As stated above, you will need to examine the merits of the transaction and there is a rebuttable presumption that if there is no disclosure of the principal, the UK company would be the principal (and therefore report the full figure of offshore business and subsequent payments). business).

If you were to use the UK company as a form of front for the offshore company, there would likely be no disclosure of the agency deal. In this case, however, if you can argue that, based on the other factors, the nature of the deal is that the UK company is an agent, that should be enough.

Using a Limited Liability Partnership (LLP)

The alternative option would be to use an LLP. This is a flow-through entity for UK tax purposes and therefore the income would be attributed to you personally.

Provided the profits are not profits from a UK trade and you are not a UK resident there would be no UK income tax charge on the profits. This therefore has an advantage over the above UK Ltd company in that it can avoid all UK taxes while still maintaining the professionalism and credibility of a UK entity.

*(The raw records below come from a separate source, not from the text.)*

Lemma not_belongs hdr : key hdr = k → Forall (λ y, belongs hdr y = false) Q.
Proof.
  intros Hk. eapply Forall_impl; [exact Hother|]. intros [a g] Hx. unfold belongs. rewrite match_key, Hk.
  by apply bool_decide_eq_false_2.
Qed.

(** The queue that ip4_reass finds is ours. *)
Lemma located_ours d arr x Qc Q1 a g Q2 : x ∈ cs → arrives d x.1 x.2 →
  match arr with [] => Qc = Q | _ => ∃ a0 g0, Qc = (a0, g0) :: Q ∧ good g0 arr arr end →
  located x.2 Qc Q1 a g Q2 → Q1 = [] ∧ Q2 = Q ∧ good g (x :: arr) arr.
Proof.
  intros Hx Harr Hst Hloc. pose proof (cut_hdrs _ _ Hcut) as Hh. rewrite Forall_forall in Hh. destruct (Hh x Hx) as [Hk _].
  pose proof (first_frag_start _ _ _ Harr) as Hff. pose proof (not_belongs _ Hk) as Hno.
  destruct arr as [|y arr].
  - subst Qc. destruct Hloc as [(g0 & HQ & Hb & _)|(_ & -> & -> & ->)].
    + exfalso. rewrite Forall_forall in Hno. rewrite (Hno (a, g0)) in Hb; [done|]. rewrite HQ, elem_of_app. right. by left.
    + split_and!; try done. split_and!; try done; [|right; split; [constructor|done]]. cbn [new_dgram g_hdr].
      destruct (decide (f_start x.1 = 0)); [left; by apply cut_first|right]. rewrite Hff. split; [by apply Z.eqb_neq|].
      by apply Forall_singleton.
  - destruct Hst as (a0 & g0 & -> & Hg & Hgk & Hgh & Hgl).
    assert (Hb0 : belongs x.2 (a0, g0) = true) by (unfold belongs; rewrite match_key; apply bool_decide_eq_true_2; by rewrite Hk).
    destruct Hloc as [(g1 & HQ & Hb & Hno1 & ->)|(Hno1 & _)].
    2:{ apply Forall_cons in Hno1 as [Hno1 _]. congruence. }
    destruct Q1 as [|z Q1]; cbn [app] in HQ; [injection HQ as <- <- <-|].
    2:{ injection HQ as <- _. apply Forall_cons in Hno1 as [Hno1 _]. congruence. }
    split_and!; try done. unfold with_hdr. destruct (first_frag x.2 && negb (first_frag (g_hdr g0))) eqn:E.
    + apply andb_true_iff in E as [E1 E2]. rewrite Hff in E1. breflect. split_and!; try done. left. by apply cut_first.
    + split_and!; try done. destruct Hgh as [Hgh|[Hgh Hall]]; [by left|]. right. split; [done|]. constructor; [|done].
      rewrite Hgh, andb_true_r, Hff in E. by apply Z.eqb_neq in E.
Qed.

(** The new fragment fits in between. *)
Lemma added_ours d x arr rem g : arr ++ x :: rem ≡ₚ cs → arrives d x.1 x.2 → good g (x :: arr) arr →
  ∃ g', added (is_last_frag x.2) x.1 g = Some g' ∧ good g' (x :: arr) (x :: arr).
Proof.
  intros Hp Harr (Hg & Hgk & Hgh & Hgl). assert (Hx : x ∈ cs) by (rewrite <-Hp, elem_of_app; right; by left).
  destruct (cut_end x Hx) as [Hend Hlast]. pose proof (cut_len _ _ Hcut) as Htot. fold total in Htot. unfold added, add_frag.
  replace (65515 <? f_end x.1) with false by lia. rewrite andb_false_r. replace (f_end x.1 <=? 65535) with true by lia.
  destruct (insert_frag_fits x.1 (g_frags g)) as [fs Hi].
  { rewrite Hg. assert (Hpp : cs.*1 ≡ₚ x.1 :: (arr ++ rem).*1) by (rewrite <-Hp, !fmap_app, fmap_cons; by rewrite Permutation_middle).
    pose proof (sorted_pairwise _ _ _ cut_sorted Hpp) as Hall. rewrite fmap_app in Hall. by apply Forall_app in Hall as [? _]. }
  rewrite Hi. cbn [mbind option_bind]. eexists. split; [done|]. split_and!; cbn [g_frags g_hdr g_last]; try done.
  - by rewrite (insert_frag_perm _ _ _ Hi), Hg.
  - destruct (is_last_frag x.2) eqn:El.
    + left. split; [by constructor|]. f_equal. by apply Hlast.
    + destruct Hgl as [[He Hl]|[Hf Hl]]; [left|right]; split; try done; [by constructor 2|by constructor].
Qed.
(** [for (i = 0; (i < 8) && (i < netif->hwaddr_len); i++)], [k] rounds left; the words
    are those at index 2 and 3, [addr_index] starts at 3. *)
Fixpoint hwaddr_words (k : nat) (hw : list Z) (len i addr_index : Z) (w2 w3 : Z) : res (Z * Z) :=
  match k with
  | O => Ok (w2, w3)
  | S k =>
      if i <? len then
        let addr_index := if i =? 4 then addr_index - 1 else addr_index in
        h ← deref (hw !! Z.to_nat (len - i - 1));
        let x := lwip_htonl (u32 (Z.shiftl h (8 * Z.land i 3))) in
        if addr_index =? 3 then hwaddr_words k hw len (i + 1) addr_index w2 (Z.lor w3 x)
        else hwaddr_words k hw len (i + 1) addr_index (Z.lor w2 x) w3
      else Ok (w2, w3)
  end.

Definition netif_create_ip6_linklocal_address (n from_mac_48bit : Z) s : res (nstate P W) :=
  i ← getn n s;
  v ← v6_at i 0;
  '(w2, w3) ← (if negb (from_mac_48bit =? 0) then Ok (eui64_words (hwaddr (base i)))
               else hwaddr_words 8 (hwaddr (base i)) (hwaddr_len (base i)) 0 3 0 0);
  let a := ip6_addr_assign_zone i (Ip6Addr [PP_HTONL 4269801472; 0; w2; w3] 0) in
  s ← modn n (set_v6 0 (V6 a (ip6_addr_state v) (valid_life v) (pref_life v))) s;
  netif_ip6_addr_set_state n 0 IP6_ADDR_TENTATIVE s.

End operations.
(* ===== verification/Autoip.v ===== *)
(** * Link-local addresses: core/ipv4/autoip.c

    AutoIP picks an address out of 169.254.1.0 to 169.254.254.255 from the hardware
    address, probes it with three ARP requests, announces it twice and then uses it.
    An ARP packet that shows another user of the address makes it defend the address
    once in ten seconds, or pick the next one.  autoip_tmr runs every 100 ms.
    netif_set_link_up of core/netif.c is here because it restarts the probing. *)

From S2P Require Import Prelude ByteMem Def IpAddr Ip4Addr MempPool Etharp Iface Igmp Netif.

Definition PROBE_WAIT : Z := 1.
Definition PROBE_MIN : Z := 1.
Definition PROBE_MAX : Z := 2.
Definition PROBE_NUM : Z := 3.
Definition MAX_CONFLICTS : Z := 10.
Definition RATE_LIMIT_INTERVAL : Z := 60.
Definition ANNOUNCE_WAIT : Z := 2.
Definition ANNOUNCE_NUM : Z := 2.
Definition ANNOUNCE_INTERVAL : Z := 2.
Definition DEFEND_INTERVAL : Z := 10.
Definition AUTOIP_TICKS_PER_SECOND : Z := 10.

Definition AUTOIP_NET : Z := 2851995648.
Definition AUTOIP_RANGE_START : Z := Z.lor AUTOIP_NET 256.
Definition AUTOIP_RANGE_END : Z := Z.lor AUTOIP_NET 65279.

(** Byte [k] of the hardware address. *)
Definition hw (i : iface) (k : nat) : Z := nth k (hwaddr (base i)) 0.

Definition LWIP_AUTOIP_RAND (i : iface) : Z :=
  u32 (Z.lor (Z.lor (Z.lor (Z.shiftl (Z.land (hw i 5) 255) 24) (Z.shiftl (Z.land (hw i 3) 255) 16))
                (Z.shiftl (Z.land (hw i 2) 255) 8)) (Z.land (hw i 4) 255)
       + match autoip_data i with Some a => tried_llipaddr a | None => 0 end).

Definition LWIP_AUTOIP_CREATE_SEED_ADDR (i : iface) : Z :=
  lwip_htonl (u32 (AUTOIP_RANGE_START + Z.lor (hw i 4) (Z.shiftl (hw i 5) 8))).

Section operations.
Context {P W : Type} `{Pool P} `{NetEnv W}.
Implicit Types s : nstate P W.

(** The struct autoip of an interface, through netif_autoip_data(netif). *)
Definition get_autoip (n : Z) s : res autoip := i ← getn n s; deref (autoip_data i).
Definition put_autoip (n : Z) (a : autoip) s : res (nstate P W) := modn n (with_autoip (Some a)) s.

Definition autoip_set_struct (n : Z) s : res (nstate P W) :=
  i ← getn n s;
  LWIP_ASSERT (bool_decide (autoip_data i = None));;
  put_autoip n (Autoip 0 AUTOIP_STATE_OFF 0 0 0 0) s.

(** The address to try, in network byte order. *)
Definition autoip_create_addr (n : Z) s : res Z :=
  i ← getn n s;
  a ← get_autoip n s;
  let addr := lwip_htonl (LWIP_AUTOIP_CREATE_SEED_ADDR i) in
  let addr := u32 (addr + tried_llipaddr a) in
  let addr := Z.lor AUTOIP_NET (Z.land addr 65535) in
  let addr := if addr <? AUTOIP_RANGE_START then u32 (addr + (AUTOIP_RANGE_END - AUTOIP_RANGE_START + 1)) else addr in
  let addr := if AUTOIP_RANGE_END <? addr then u32 (addr - (AUTOIP_RANGE_END - AUTOIP_RANGE_START + 1)) else addr in
  LWIP_ASSERT ((AUTOIP_RANGE_START <=? addr) && (addr <=? AUTOIP_RANGE_END));;
  Ok (lwip_htonl addr).

Definition autoip_start_probing (n : Z) s : res (nstate P W) :=
  i ← getn n s;
  a ← get_autoip n s;
  let a := with_sent_num 0 (with_ai_state AUTOIP_STATE_PROBING a) in
  let a := with_ttw (u16 (LWIP_AUTOIP_RAND i mod (PROBE_WAIT * AUTOIP_TICKS_PER_SECOND))) a in
  let a := if MAX_CONFLICTS <? tried_llipaddr a
           then with_ttw (RATE_LIMIT_INTERVAL * AUTOIP_TICKS_PER_SECOND) a else a in
  put_autoip n a s.

Definition autoip_start (n : Z) s : res (Z * nstate P W) :=
  i ← getn n s;
  LWIP_ASSERT (netif_is_up i);;
  s ← netif_set_addr n (Some IP4_ADDR_ANY4) (Some IP4_ADDR_ANY4) (Some IP4_ADDR_ANY4) s;
  '(ok, s) ← (match autoip_data i with
              | None =>
                  '(r, w) ← autoip_calloc (nworld s);
                  let s := set_nworld w s in
                  if (r : bool) then s ← put_autoip n (Autoip 0 AUTOIP_STATE_OFF 0 0 0 0) s; Ok (true, s)
                  else Ok (false, s)
              | Some _ =>
                  a ← get_autoip n s;
                  s ← put_autoip n (Autoip 0 AUTOIP_STATE_OFF 0 0 0 (tried_llipaddr a)) s;
                  Ok (true, s)
              end);
  if negb ok then Ok (ERR_MEM, s) else
  addr ← autoip_create_addr n s;
  a ← get_autoip n s;
  s ← put_autoip n (with_llipaddr addr a) s;
  s ← autoip_start_probing n s;
  Ok (ERR_OK, s).

Definition autoip_restart (n : Z) s : res (nstate P W) :=
  a ← get_autoip n s;
  s ← put_autoip n (with_tried (u8 (tried_llipaddr a + 1)) a) s;
  '(_, s) ← autoip_start n s;
  Ok s.

Definition autoip_arp_probe (n : Z) s : res (nstate P W) :=
  i ← getn n s;
  a ← get_autoip n s;
  call_ (C_etharp_request n (base i) (llipaddr a)) s.

Definition autoip_arp_announce (n : Z) s : res (nstate P W) :=
  i ← getn n s;
  call_ (C_etharp_gratuitous n (base i)) s.

Definition autoip_handle_arp_conflict (n : Z) s : res (nstate P W) :=
  a ← get_autoip n s;
  if 0 <? lastconflict a then autoip_restart n s
  else
    s ← autoip_arp_announce n s;
    a ← get_autoip n s;
    put_autoip n (with_lastconflict (DEFEND_INTERVAL * AUTOIP_TICKS_PER_SECOND) a) s.

Definition autoip_bind (n : Z) s : res (nstate P W) :=
  a ← get_autoip n s;
  netif_set_addr n (Some (llipaddr a)) (Some (PP_HTONL 4294901760)) (Some (PP_HTONL 0)) s.

Definition autoip_network_changed (n : Z) s : res (nstate P W) :=
  i ← getn n s;
  match autoip_data i with
  | Some a => if negb (bool_decide (ai_state a = AUTOIP_STATE_OFF)) then autoip_start_probing n s else Ok s
  | None => Ok s
  end.

Definition autoip_stop (n : Z) s : res (Z * nstate P W) :=
  i ← getn n s;
  match autoip_data i with
  | Some a =>
      s ← put_autoip n (with_ai_state AUTOIP_STATE_OFF a) s;
      if ip4_addr_islinklocal (nip i)
      then s ← netif_set_addr n (Some IP4_ADDR_ANY4) (Some IP4_ADDR_ANY4) (Some IP4_ADDR_ANY4) s; Ok (ERR_OK, s)
      else Ok (ERR_OK, s)
  | None => Ok (ERR_OK, s)
  end.

(** ** The timer *)

(** The case AUTOIP_STATE_PROBING of autoip_tmr; the time to wait is over. *)
Definition tmr_probing (n : Z) s : res (nstate P W) :=
  a ← get_autoip n s;
  if PROBE_NUM <=? sent_num a then
    s ← put_autoip n (with_ai_state AUTOIP_STATE_ANNOUNCING a) s;
    s ← autoip_bind n s;
    a ← get_autoip n s;
    put_autoip n (with_ttw (ANNOUNCE_WAIT * AUTOIP_TICKS_PER_SECOND) (with_sent_num 1 a)) s
  else
    s ← autoip_arp_probe n s;
    a ← get_autoip n s;
    let a := with_sent_num (u8 (sent_num a + 1)) a in
    i ← getn n s;
    put_autoip n (if sent_num a =? PROBE_NUM then with_ttw (ANNOUNCE_WAIT * AUTOIP_TICKS_PER_SECOND) a
                  else with_ttw (u16 (LWIP_AUTOIP_RAND i mod ((PROBE_MAX - PROBE_MIN) * AUTOIP_TICKS_PER_SECOND)
                                      + PROBE_MIN * AUTOIP_TICKS_PER_SECOND)) a) s.

(** The case AUTOIP_STATE_ANNOUNCING; the time to wait is over. *)
Definition tmr_announcing (n : Z) s : res (nstate P W) :=
  s ← autoip_arp_announce n s;
  a ← get_autoip n s;
  let a := with_sent_num (u8 (sent_num a + 1)) (with_ttw (ANNOUNCE_INTERVAL * AUTOIP_TICKS_PER_SECOND) a) in
  put_autoip n (if ANNOUNCE_NUM <=? sent_num a
                then with_ttw 0 (with_sent_num 0 (with_ai_state AUTOIP_STATE_BOUND a)) else a) s.

(** One interface. *)
Definition autoip_tmr_netif (n : Z) s : res (nstate P W) :=
  i ← getn n s;
  match autoip_data i with
  | None => Ok s
  | Some a =>
      let a := if 0 <? lastconflict a then with_lastconflict (lastconflict a - 1) a else a in
      let a := if 0 <? ttw a then with_ttw (ttw a - 1) a else a in
      s ← put_autoip n a s;
      match ai_state a with
      | AUTOIP_STATE_PROBING => if ttw a =? 0 then tmr_probing n s else Ok s
      | AUTOIP_STATE_ANNOUNCING => if ttw a =? 0 then tmr_announcing n s else Ok s
      | _ => Ok s
      end
  end.

Fixpoint autoip_tmr_loop (ns : list Z) s : res (nstate P W) :=
  match ns with
  | [] => Ok s
  | n :: ns => s ← autoip_tmr_netif n s; autoip_tmr_loop ns s
  end.

Definition autoip_tmr s : res (nstate P W) := autoip_tmr_loop (netif_list s) s.

(** ** Incoming ARP packets *)

Definition autoip_arp_reply (n : Z) (hdr : etharp_hdr) s : res (nstate P W) :=
  i ← getn n s;
  match autoip_data i with
  | None => Ok s
  | Some a =>
      let netifaddr := take (Z.to_nat ETH_HWADDR_LEN) (hwaddr (base i)) in
      let own := bool_decide (netifaddr = shwaddr hdr) in
      match ai_state a with
      | AUTOIP_STATE_OFF => Ok s
      | AUTOIP_STATE_PROBING =>
          if (sipaddr hdr =? llipaddr a) ||
             (ip4_addr_isany_val (sipaddr hdr) && (dipaddr hdr =? llipaddr a) && negb own)
          then autoip_restart n s else Ok s
      | _ =>
          if (sipaddr hdr =? llipaddr a) && negb own then autoip_handle_arp_conflict n s else Ok s
      end
  end.

(** ** Questions of other components *)

(** [None] for NULL *)
Definition autoip_supplied_address (netif : option iface) : Z :=
  match netif with
  | Some i =>
      match autoip_data i with
      | Some a => c_bool (bool_decide (ai_state a = AUTOIP_STATE_BOUND) ||
                          bool_decide (ai_state a = AUTOIP_STATE_ANNOUNCING))
      | None => 0
      end
  | None => 0
  end.

Definition autoip_accept_packet (i : iface) (addr : Z) : Z :=
  c_bool (match autoip_data i with Some a => addr =? llipaddr a | None => false end).

(** ** The link comes up: core/netif.c *)

Definition netif_set_link_up (n : Z) s : res (nstate P W) :=
  i ← getn n s;
  if negb (flag_set i NETIF_FLAG_LINK_UP) then
    s ← modn n (netif_set_flags NETIF_FLAG_LINK_UP) s;
    s ← (if dhcp_stops_autoip n (nworld s) then '(_, s) ← autoip_stop n s; Ok s else Ok s);
    s ← call_ (C_dhcp_network_changed n) s;
    s ← autoip_network_changed n s;
    s ← netif_issue_reports n (Z.lor NETIF_REPORT_TYPE_IPV4 NETIF_REPORT_TYPE_IPV6) s;
    modn n nd6_restart_netif s
  else Ok s.

End operations.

Regarding disclosure, the notes to the limited partnership report state that “… Where all the partners are not resident in the UK, the partnership income tax return should only show profits from operations. United Kingdom…".

Therefore, if the partnership had no commercial benefit in the UK, the return on the partnership would in fact be pristine.

The downside of an LLP is that it would have to file accounts with the business house showing its profit and loss account and balance sheet, even though it can operate overseas.